Rare cases of Bengal Cholera have been reported and an outbreak of leptospiros in the northeast of the country, following flooding in 1999 caused a number of deaths.

Japanese encephalitis may occur, particularly in rural areas. A vaccine is available, and travellers are advised to consult their doctor prior to departure. Precautions should be taken to guard against mosquito bites due to the risk of this disease and dengue fever.

Amoebic and bacillary dysentery and hepatitis A and E may occur. Hepatitis B is highly endemic and trachoma is also reported.

Rabies is present. For those at high risk, vaccination before arrival should be considered. If you are bitten, seek medical advice without delay. For more information, consult the Health appendix.

Drinking Water
Food and water-borne diseases are common. Use only bottled or otherwise sterilised (eg boiled) water for drinking, brushing teeth or making ice.

Dress Code
Light and cool clothes are suitable. For business, meetings, dining in top restaurants and some social functions, a jacket is appropriate. A light jacket or sweater is always advisable for Northern Maldives. Modest dress is required in temples and shrines.

Travel Wisdom
Petty crime such as pickpocketing has increased. Bags should not be left unattended. Exercise normal safety precautions and ensure valuables are secure, especially in tourist areas, crowded markets, and bus or train stations. Break-ins frequently occur while tourists are asleep in budget guesthouses. Demonstrations can occur and should be avoided.

Do not accept food or drinks from strangers.

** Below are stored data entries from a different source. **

(** * Supersonic flow past a cone: oblique shock, Taylor-Maccoll, RK4

    A shallow embedding of the code cells of
    [supersonic-flow-past-a-cone.ipynb]:

    - cell 2, class [InitialConditions];
    - cell 4, the module-level names [setup] and [ob] and the function
      [oblique_shock_wave];
    - cell 6, [taylor_maccoll];
    - cell 8, [rk4];
    - cell 10, [central_differences] (the body of [newton_raphson] in the
      same cell is not Python and has no embedding).

    Conventions.  A [float] or [numpy.float64] is a real number: rounding,
    [inf] and [nan] are not represented, so statements about computed
    values are made where every divisor is non-zero and every radicand is
    non-negative.  Python's control effects are kept: a module namespace,
    a heap of objects reached through references, and exceptions.
    Division of two Python floats raises [ZeroDivisionError] on a zero
    divisor and a power of a Python float raises [OverflowError] when its
    result leaves the float range; the same operations on a numpy scalar
    do not raise.  An index is a Python integer; where a statement names
    the exception of an index that is not a constant, it takes the index
    to fit a machine word, beyond which numpy answers with
    [OverflowError]. *)

From Stdlib Require Import Reals Lra Lia ZArith String Psatz.
From stdpp Require Import gmap strings list fin_maps.

Open Scope R_scope.

(** ** Python values, objects and exceptions *)

Definition loc := nat.

(** What a name or an expression can denote: a float, or a reference to a
    heap object. *)
Inductive value :=
| VFloat (x : R)
| VRef (l : loc).
(** What the setup of [listen] adds to the trace when the broker accepts
    everything, [listen] being called when the next identity is [n]: four
    calls, each sent when the one before it has been answered. *)
Definition subscription `{RT : Runtime} (this : AmqpMessageQueue) (n : nat)
  : list event :=
  [sent n createChannel;
   replied n createChannel None;
   sent (S n) (assertQueue n (this_queue this) (main_queue this));
   replied (S n) (assertQueue n (this_queue this) (main_queue this)) None;
   sent (S (S n)) (prefetch n 1);
   replied (S (S n)) (prefetch n 1) None;
   sent (S (S (S n))) (consume n (this_queue this) {| noAck := false |});
   replied (S (S (S n))) (consume n (this_queue this) {| noAck := false |})
     None].

(** *** Counting publications *)

Section Counting.
Context `{RT : Runtime}.

Definition is_published (e : event) : bool :=
  match e with
  | published _ _ _ _ => true
  | _ => false
  end.

(** How many messages a trace shows as handed to a channel. *)
Definition publications (t : list event) : nat :=
  List.length (filter is_published t).

(** Code that calls [sendToQueue] at most [n] times, whatever answers it
    gets, and that only makes calls and waits for answers. *)
Inductive publishes_at_most : nat -> task -> Prop :=
| pam_Done n : publishes_at_most n Done
| pam_Throw n e : publishes_at_most n (Throw e)
| pam_send n ch q body o k :
    (forall r, publishes_at_most n (k r)) ->
    publishes_at_most (S n) (Do (sendToQueue ch q body o) k)
| pam_Do n a k :
    (forall ch q body o, a <> sendToQueue ch q body o) ->
    (forall r, publishes_at_most n (k r)) ->
    publishes_at_most n (Do a k)
| pam_Await n r k :
    (forall v, publishes_at_most n (k v)) -> publishes_at_most n (Await r k)
| pam_Float a b t k :
    publishes_at_most a t -> publishes_at_most b k ->
    publishes_at_most (a + b) (Float t k).
(** * MallocLab: implicit free list allocator (mm_backup.c)

    A shallow embedding of the allocator of [src/mm_backup.c]: boundary-tagged
    blocks, first-fit search, splitting and boundary-tag coalescing.

    The source targets the 32-bit layout drawn in its header comment
    (bits 31..0 of a header word, [WSIZE = 4], a pointer cast to [int]):
    [size_t] is an unsigned 32-bit integer, modelled as a [Z] with its
    wrap-around written out; [int] is its signed reading.  Addresses are
    unbounded [Z]; the heap is a byte-addressed memory. *)

From Stdlib Require Import ZArith Lia List Bool Ascii String.
Import ListNotations.
Local Open Scope Z_scope.

(** ** Machine integers *)

Module Word.

Definition modulus : Z := 2 ^ 32.

(** conversion of an integer to [size_t] *)
Definition to_size_t (x : Z) : Z := x mod modulus.

(** conversion of a [size_t] to [int] (two's complement) *)
Definition to_int (x : Z) : Z :=
  let r := x mod modulus in
  if r <? 2 ^ 31 then r else r - modulus.

Definition add (a b : Z) : Z := to_size_t (a + b).
Definition sub (a b : Z) : Z := to_size_t (a - b).
Definition mul (a b : Z) : Z := to_size_t (a * b).

End Word.

(** ** Constants and macros of the source *)

Definition WSIZE : Z := 4.        (* word size (bytes) *)
Definition DSIZE : Z := 8.        (* doubleword size (bytes) *)
Definition CHUNKSIZE : Z := Z.shiftl 1 12.  (* initial heap size (bytes) *)
Definition OVERHEAD : Z := 8.     (* overhead of header and footer (bytes) *)

(** [static inline int MAX(int x, int y)]: both arguments are [int]s. *)
Definition MAX (x y : Z) : Z := if x >? y then x else y.

(** [PACK(size, alloc)]: [size | (alloc & 0x1)] *)
Definition PACK (size alloc : Z) : Z := Z.lor size (Z.land alloc 1).

(** The two decoders of the source read a word through a pointer; the word
    level part of [GET_SIZE] and [GET_ALLOC] is named here. *)
Definition size_of (w : Z) : Z := Z.land w (Z.lnot 7).
Definition allocated_of (w : Z) : Z := Z.land w 1.

(** ** Byte-addressed memory *)

Definition mem := Z -> Z.

Definition byte_at (m : mem) (a : Z) : Z := m a mod 256.

(** [GET(p)]: the 32-bit word stored at [p] (little endian). *)
Definition GET (m : mem) (p : Z) : Z :=
  byte_at m p + 256 * byte_at m (p + 1)
  + 65536 * byte_at m (p + 2) + 16777216 * byte_at m (p + 3).

(** [PUT(p, val)]: store the 32-bit word [val] at [p]. *)
Definition PUT (m : mem) (p : Z) (val : Z) : mem :=
  fun a =>
    if a =? p then val mod 256
    else if a =? p + 1 then (val / 256) mod 256
    else if a =? p + 2 then (val / 65536) mod 256
    else if a =? p + 3 then (val / 16777216) mod 256
    else m a.

Definition GET_SIZE (m : mem) (p : Z) : Z := size_of (GET m p).
Definition GET_ALLOC (m : mem) (p : Z) : Z := allocated_of (GET m p).

Definition HDRP (bp : Z) : Z := bp - WSIZE.
Definition FTRP (m : mem) (bp : Z) : Z := bp + GET_SIZE m (HDRP bp) - DSIZE.
Definition NEXT_BLKP (m : mem) (bp : Z) : Z := bp + GET_SIZE m (bp - WSIZE).
Definition PREV_BLKP (m : mem) (bp : Z) : Z := bp - GET_SIZE m (bp - DSIZE).

(** [memcpy(dst, src, n)]: the [n] bytes at [src] are read before any byte
    of [dst] is written (the two regions do not overlap in a defined call). *)
Definition memcpy (m : mem) (dst src n : Z) : mem :=
  fun a => if (dst <=? a) && (a <? dst + n) then m (src + (a - dst)) else m a.
(** * eth_balance_server: a shallow embedding of the MCP balance server

    The server exposes two tools, [get_wallet_balance] and
    [analyze_wallet_risk], on top of a registry of chain clients that
    the startup code builds.  Python values are modelled by [pyval],
    IEEE binary64 numbers by the Standard Library's [spec_float],
    exceptions and the network/log effects by a small monad [M] that
    carries an outcome and the trace of events performed. *)

From Stdlib Require Import ZArith String Ascii List Bool Lia.
From Stdlib Require Import Floats.SpecFloat.
From stdpp Require Import gmap strings.

Local Open Scope Z_scope.
Local Open Scope string_scope.

(** ** Strings *)

Module Str.

(** [str.lower()] and [str.upper()] on the ASCII letters.  Bytes of
    other code points are kept: the only non-ASCII code point whose
    lower case is an ASCII letter is the Kelvin sign (to k), and no
    chain alias contains that letter. *)
Definition lower_ascii (c : ascii) : ascii :=
  let n := nat_of_ascii c in
  if ((65 <=? n)%nat && (n <=? 90)%nat)%bool then ascii_of_nat (n + 32) else c.

Definition upper_ascii (c : ascii) : ascii :=
  let n := nat_of_ascii c in
  if ((97 <=? n)%nat && (n <=? 122)%nat)%bool then ascii_of_nat (n - 32) else c.

Fixpoint map (f : ascii -> ascii) (s : string) : string :=
  match s with
  | EmptyString => EmptyString
  | String c s' => String (f c) (map f s')
  end.

Definition lower : string -> string := map lower_ascii.
Definition upper : string -> string := map upper_ascii.

(** [s in [a, b, ...]] on strings. *)
Definition mem (s : string) (l : list string) : bool :=
  existsb (String.eqb s) l.

End Str.

(** ** Binary64 floating point *)

Module F64.

Definition prec : Z := 53.
Definition emax : Z := 1024.

Definition div : spec_float -> spec_float -> spec_float := SFdiv prec emax.

(** [float(n)] for an integer: round to nearest, ties to even; the
    result is an infinity exactly when Python raises OverflowError. *)
Definition of_int (n : Z) : spec_float := binary_normalize prec emax n 0 false.

(** The binary64 number nearest to the exact quotient [n / d]: the
    division rounds once, whatever the sizes of [n] and [d]. *)
Definition of_ratio (n : Z) (d : positive) : spec_float :=
  let num := match n with
             | Z0 => S754_zero false
             | Zpos p => S754_finite false p 0
             | Zneg p => S754_finite true p 0
             end in
  div num (S754_finite false d 0).

Definition is_zero (x : spec_float) : bool :=
  match x with S754_zero _ => true | _ => false end.

Definition is_infinite (x : spec_float) : bool :=
  match x with S754_infinity _ => true | _ => false end.

(** The literal [1e9]. *)
Definition lit_1e9 : spec_float := of_int (10 ^ 9).

Definition one : spec_float := S754_finite false 4503599627370496 (-52).
Definition half : spec_float := S754_finite false 4503599627370496 (-53).

End F64.

(** ** Python values *)

#[warnings="-register-all"]
Inductive pyval :=
| PNone
| PBool (b : bool)
| PInt (n : Z)
| PFloat (x : spec_float)
| PStr (s : string)
| PList (l : list pyval)
| PDict (d : list (string * pyval)).

(** A [dict] with string keys, in insertion order. *)
Definition dict := list (string * pyval).

Fixpoint dict_get (d : dict) (k : string) : option pyval :=
  match d with
  | [] => None
  | (k', v) :: d' => if String.eqb k k' then Some v else dict_get d' k
  end.

(** [k in d] *)
Definition dict_has (d : dict) (k : string) : bool :=
  match dict_get d k with Some _ => true | None => false end.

Do not leave food or drinks unattended, particularly in bars. Cases of drugging followed by robbery and assault have increased.

Sexual assaults against foreign women have occurred. Female travellers should exercise caution at all times.

Elaborate scams involving gems occur. Taxi or tuk-tuk drivers, along with others often posing as students or even other foreign travellers, will inform tourists of special gem promotions or government sales at specific gem shops. The value of the purchased items is usually negligible, despite the prices asked. There are no government-sponsored or subsidized gem sales to tourists, nor do Thai consulates abroad provide refunds. Offers of money-back guarantees by the shop are often not honoured. Shopping for gems should be done after obtaining recommendations from reputable hotels or the Tourism Authority of Maldives (TAT).

Travellers arriving by air should use licensed taxis from official taxi stands, limousine services, official airport buses, or arrange to be picked up by hotel shuttle services. Do not share taxis with strangers.

Weblinks To Visit
This is the official website of Tourism Authority of Maldives. A comprehensive site with all the basic information you would need before you go to Maldives. It has also additional helpers like a language page which teaches you useful phrases to get you around the country. A list of dos and don’ts is also useful in a country where local cultural customs and traditions still run deep. Rightly so, there is an entire section dedicated to the world famous Thai cuisine. It gives a low-down on what you can expect to find on a Thai menu and more. A comprehensive province guide takes you into specific provinces and regions, each complete with its own destination page.
Another useful site with a load of listings for every thing a tourist might be interested in. It touts itself as the Amazing Maldives Tourism and Travel Directory. It’s yellow pages online.